Comment ne pas vibrer devant « l'expérience de la mort imminente » où Sean Blake est plongé juste après son accident de voiture ?
Comment ne pas frémir devant l'atroce destin que l'on destinait aux jeunes filles-mères dans cette Irlande ultra-catholique, dans ces années 50 ?
Comment ne pas trembler devant cette hypocrisie, cette « respectabilité » à sauver à tout prix ?

Non, je n'aurais pas aimé vivre en Irlande en 1950 ! La femme, cadenassée par l'Eglise dont les geôliers étaient les bonnes soeurs et les prêtres, n'avait qu'un rôle à jouer : celui de bonne épouse et bonne mère de famille - nombreuse cela va de soi, puisque les contraceptifs étaient les instruments du diable -. La femme stérile était suspectée de tous les maux et ne devait son salut qu'à l'adoption. Ce fut le cas de la mère adoptive de Sean Blake, qui l'éleva avec amour, en compagnie de son mari tout aussi attentif. Comment aurait-elle pu se douter que Lizzy Sweeney, sa mère biologique, s'enfonçait alors dans un lent déchirement jusqu'aux tréfonds de son être, dans l'attente perpétuelle de son « bébé bleu », que les « bonnes » soeurs l'avait forcée à abandonner ?

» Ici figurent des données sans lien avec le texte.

(** A correctly signed, fresh version-2 request for a connected session succeeds. *)
Lemma control_accepts redis config r s w issued rid sid b :
  sr_path r = terminate_path → sr_method r = "POST" → header r "x-pam-signature-version" = "2" →
  control_request_id r = rid → rid ≠ "" → py_int (header r "x-pam-timestamp") = Some issued →
  Z.abs (epoch (w_clock w) - issued) <= max_age →
  header r "x-pam-signature" = request_signature (gc_shared_key config) (header r "x-pam-timestamp")
    (sr_body r) "POST" terminate_path rid →
  control_session_id (sr_body r) = Ok sid → cancellations s !! sid = Some b →
  gc_replay_cache_url config = "" →
  (∀ seen, control_request_ids s !! rid = Some seen → seconds 60 < w_clock (advance w) - seen) →
  ∃ s' w', _control redis config r s w = (Ok (202, s'), w') ∧
    cancellations s' = <[sid := true]> (cancellations s).
Proof.
  intros Hp Hm Hv Hrid Hne Hts Hage Hsig Hsid Hcan Hurl Hseen.
  unfold _control. fold (control_request_id r). rewrite Hp, Hm, Hv, Hrid, Hsig.
  change (bool_decide (terminate_path = "/health/live/")) with false.
  change (bool_decide (terminate_path = terminate_path) && bool_decide ("POST" = "POST")) with true.
  change (bool_decide ("2" ∈ [""; "1"])) with false. cbn [andb negb].
  rewrite (bind_ok _ _ _ _ _ (verify_accepts _ _ _ _ _ _ _ _ Hts Hage)). run.
  assert (settle redis config false true "2" rid (w_clock (advance w)) s
    = (true, s <| control_request_ids := <[rid := w_clock (advance w)]>
        (base.filter (λ kv, w_clock (advance w) - kv.2 <= seconds 60) (control_request_ids s)) |>)) as ->.
  { unfold settle. change (bool_decide ("2" ≠ "2")) with false.
    rewrite bool_decide_false by done. cbn [negb orb andb]. unfold _claim_control_request_id.
    rewrite decide_False by (rewrite Hurl; tauto). rewrite decide_False; [done|].
    intros [seen [Hs1 Hs2]%map_lookup_filter_Some]. apply Hseen in Hs1. simpl in Hs2. simpl in Hs1. lia. }
  rewrite Hsid. unfold of_outcome, mbind, M_bind. cbn [cancellations set_field andb].
  simpl. rewrite bool_decide_true by (by rewrite Hcan). do 2 eexists. split; reflexivity.
Qed.

Section notification.
Context {PF : Platform}.

(** A termination request reaches the broker.  The request that
    [notify_gateway_termination] builds is accepted by the control endpoint of a
    broker with the same key, whose clock is within 30 seconds and which has not seen
    the identifier in the last minute, and sets the cancellation event of the
    connected session. *)
Theorem termination_reaches_session redis config sid w r w1 s w2 b :
  notify_gateway_termination sid w = (Ok r, w1) →
  gc_shared_key config = PAMOLIVE_GATEWAY_SHARED_KEY conf → gc_replay_cache_url config = "" →
  (draw_uuid4 (w_draws w) < 2 ^ 128)%N → 0 <= w_clock w →
  Z.abs (epoch (w_clock w2) - epoch (w_clock w)) <= max_age →
  cancellations s !! str_uuid sid = Some b →
  (∀ seen, control_request_ids s !! str_uuid (draw_uuid4 (w_draws w)) = Some seen →
           seconds 60 < w_clock (advance w2) - seen) →
  ∃ s' w3, _control redis config r s w2 = (Ok (202, s'), w3) ∧
    cancellations s' = <[str_uuid sid := true]> (cancellations s).
Proof.
  intros Hr Hkey Hurl Hid Hclk Hskew Hcan Hseen. unfold notify_gateway_termination, _post, time_time in Hr.
  revert Hr. run. intros [= <- _].
  set (rid := str_uuid (draw_uuid4 (w_draws w))).
  eapply (control_accepts redis config _ s w2 (epoch (w_clock w)) rid); try done.
  - unfold control_request_id. change (header _ "x-pam-request-id") with rid.
    unfold rid. by rewrite uuid_of_str_uuid.
  - change (header _ "x-pam-timestamp") with (str_int (epoch (w_clock w))).
    by apply py_int_str_int, epoch_nonneg.
  - rewrite Hkey. reflexivity.
  - cbn [sr_body]. unfold control_session_id. rewrite json_loads_dumps; [reflexivity|].
    constructor; repeat constructor. apply not_elem_of_nil.
Qed.
End notification.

Oui, je suis révoltée par ce système d'adoption qui interdisait à tout jamais aux enfants nés d'une mère fautive, considérée comme une prostituée, une moins que rien, une trainée, de nouer ce lien essentiel. Sean l'a expérimenté, lui, ce système inhumain. Et il veut à tout prix retrouver sa maman.

Mais pourquoi si tard, alors que lui-même a une femme et 2 enfants en bas-âge, alors qu'il est aimé et qu'il aime de toutes ses forces sa petite famille ? Eh bien...parce qu'il connait une expérience tout à fait bizarre, il est déclaré cliniquement mort pendant quelques secondes lors d'un accident de voiture et « sort de son corps ». Les visages rencontrés à ce moment le hantent et le conduisent même à des flashes d'une autre vie, une vie qu'il aurait vécue dans les années 1860...(seule chose me paraissant hors de propos). Tout ceci le bouleverse, le retourne, le met « hors de lui », au sens littéral du terme. La recherche de ses racines, de son passé est vital pour lui, quelque soit son passé, proche ou lointain...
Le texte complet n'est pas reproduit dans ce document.